(** ** The upgrade from schema 1 *)

Definition level_name (l : SafetyLevel) : string :=
  match l with Off => "off" | Ask => "ask" | Strict => "strict" end.

Definition level_of_name (s : string) : option SafetyLevel :=
  if String.eqb s "off" then Some Off
  else if String.eqb s "ask" then Some Ask
  else if String.eqb s "strict" then Some Strict
  else None.

Definition flag_at (k : string) (v : json) : bool := default false (b ← get k v; as_bool b).

(** [v2_migration::safety_level]: the level and the protections kept, as an object. *)
Definition migrated_safety_level (v : json) : SafetyLevel * json :=
  match (l ← get "safetyLevel" v; n ← as_str l; level_of_name n) with
  | Some l => (l, JObject [])
  | None =>
      let approval := flag_at "humanApproval" v in
      let level := if approval || flag_at "confirmDestructive" v then Ask else Off in
      let keep (b : bool) k (kept : json) := if b then put k (JBool true) kept else kept in
      (level,
       keep (flag_at "blockOnInjection" v) "blockOnInjection"
         (keep (flag_at "quarantineOnDrift" v) "quarantineOnDrift"
            (keep (flag_at "denyDestructive" v) "denyDestructive"
               (keep approval "holdUntrusted" (JObject [])))))
  end.

(** The part of [migrate_v1_to_v2] that writes the level, the mirror and what is kept. *)
Definition migrate_safety (v : json) : json :=
  let '(level, kept) := migrated_safety_level v in
  let v := put "safetyLevel" (JString (level_name level)) v in
  let strict := bool_decide (level = Strict) in
  let v := put "denyDestructive" (JBool (strict || flag_at "denyDestructive" kept)) v in
  let v := put "quarantineOnDrift" (JBool (strict || flag_at "quarantineOnDrift" kept)) v in
  let v := put "blockOnInjection" (JBool (strict || flag_at "blockOnInjection" kept)) v in
  let v := put "humanApproval" (JBool (negb (bool_decide (level = Off)))) v in
  let v := put "confirmDestructive" (JBool false) v in
  match kept with
  | JObject [] => v
  | kept => put "keptV1Safety" kept v
  end.

(** What a stored registry says of safety: absent fields take their defaults. *)
Definition read_kept (v : json) : KeptV1Safety :=
  mk_kept (flag_at "holdUntrusted" v) (flag_at "denyDestructive" v) (flag_at "quarantineOnDrift" v)
    (flag_at "blockOnInjection" v).

Definition read_registry (version : Z) (v : json) (r : Registry) : Registry :=
  mk_registry version (l ← get "safetyLevel" v; n ← as_str l; level_of_name n)
    (read_kept <$> get "keptV1Safety" v)
    (flag_at "humanApproval" v) (flag_at "confirmDestructive" v) (flag_at "denyDestructive" v)
    (flag_at "quarantineOnDrift" v) (flag_at "blockOnInjection" v) (pii_redaction r)
    (team_min_safety_level r) (team_forced_human_approval r) (team_forced_quarantine_on_drift r)
    (team_forced_block_on_injection r) (team_forced_pii_redaction r) (injection_block_exempt r).

(** ** What the decisions guarantee *)

(** Everything safety decides. *)
Record same_protection (r r' : Registry) : Prop := {
  same_level : safety_level_effective r' = safety_level_effective r;
  same_approval : forall d u, requires_human_approval r' d u = requires_human_approval r d u;
  same_deny : deny_destructive_effective r' = deny_destructive_effective r;
  same_drift : quarantine_on_drift_effective r' = quarantine_on_drift_effective r;
  same_injection : forall sv, should_block_injection_for r' sv = should_block_injection_for r sv
}.

Lemma same_kept_protection r r' :
  safety_level_effective r' = safety_level_effective r -> kept r' = kept r ->
  team_forced_human_approval r' = team_forced_human_approval r ->
  team_forced_quarantine_on_drift r' = team_forced_quarantine_on_drift r ->
  team_forced_block_on_injection r' = team_forced_block_on_injection r ->
  injection_block_exempt r' = injection_block_exempt r -> same_protection r r'.
Proof.
  intros Hl Hk H1 H2 H3 H4.
  split; unfold requires_human_approval, deny_destructive_effective, quarantine_on_drift_effective,
    should_block_injection_for, block_on_injection_effective, is_strict; intros; by rewrite ?Hl, ?Hk, ?H1, ?H2, ?H3, ?H4.
Qed.
(* ===== verification/Pins.v ===== *)
(** Pinned tool definitions (src/integrity.rs): the baseline of a tool, its fingerprints,
    what counts as drift and how severe it is, and the events of one check of a catalog.

    SHA-256 and serde_json's printer are parameters, and so is the scan of a definition
    for injected instructions (regular expressions and a floating-point score).  A codec is
    an interface with its round-trip law; the instance for pins follows the serde
    attributes of the source. *)

From S2P Require Import Prelude Text Json ToolNames.

Module Pins.
Import ToolNames.

(** ** Data *)

Record DefinitionParts := mk_parts {
  description : string;
  input_schema : string;
  output_schema : string;
  annotations : string
}.

Record Pin := mk_pin {
  fp : string;
  review_on_upgrade : bool;
  review_pending : bool;
  review_retired : bool;
  review_logged_events : gmap string string;
  parameters : option (gmap string string);
  ro : option bool;
  dh : option bool;
  parts : option DefinitionParts;
  first_seen : Z;
  last_changed : Z
}.

#[global] Instance DefinitionParts_eq : EqDecision DefinitionParts.
Proof. solve_decision. Defined.
#[global] Instance Pin_eq : EqDecision Pin.
Proof. solve_decision. Defined.

Abbreviation Pins := (gmap string Pin).

(** A bare fingerprint, as old stores have it. *)
Definition legacy_pin (f : string) : Pin :=
  mk_pin f false false false ∅ None None None None 0 0.

(** [..fresh] with some fields replaced. *)
Definition with_times (first last : Z) (p : Pin) : Pin :=
  mk_pin (fp p) (review_on_upgrade p) (review_pending p) (review_retired p) (review_logged_events p)
    (parameters p) (ro p) (dh p) (parts p) first last.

- _WHAT THE TASK ASKS_
Return only the stretch of the material above from the line holding "Definition read_kept (v" through the line holding "same_drift : quarantine_on_drift_effective", copied exactly.

- _EXERCISE OUTPUT_
Definition read_kept (v : json) : KeptV1Safety :=
  mk_kept (flag_at "holdUntrusted" v) (flag_at "denyDestructive" v) (flag_at "quarantineOnDrift" v)
    (flag_at "blockOnInjection" v).

Definition read_registry (version : Z) (v : json) (r : Registry) : Registry :=
  mk_registry version (l ← get "safetyLevel" v; n ← as_str l; level_of_name n)
    (read_kept <$> get "keptV1Safety" v)
    (flag_at "humanApproval" v) (flag_at "confirmDestructive" v) (flag_at "denyDestructive" v)
    (flag_at "quarantineOnDrift" v) (flag_at "blockOnInjection" v) (pii_redaction r)
    (team_min_safety_level r) (team_forced_human_approval r) (team_forced_quarantine_on_drift r)
    (team_forced_block_on_injection r) (team_forced_pii_redaction r) (injection_block_exempt r).

(** ** What the decisions guarantee *)

(** Everything safety decides. *)
Record same_protection (r r' : Registry) : Prop := {
  same_level : safety_level_effective r' = safety_level_effective r;
  same_approval : forall d u, requires_human_approval r' d u = requires_human_approval r d u;
  same_deny : deny_destructive_effective r' = deny_destructive_effective r;
  same_drift : quarantine_on_drift_effective r' = quarantine_on_drift_effective r;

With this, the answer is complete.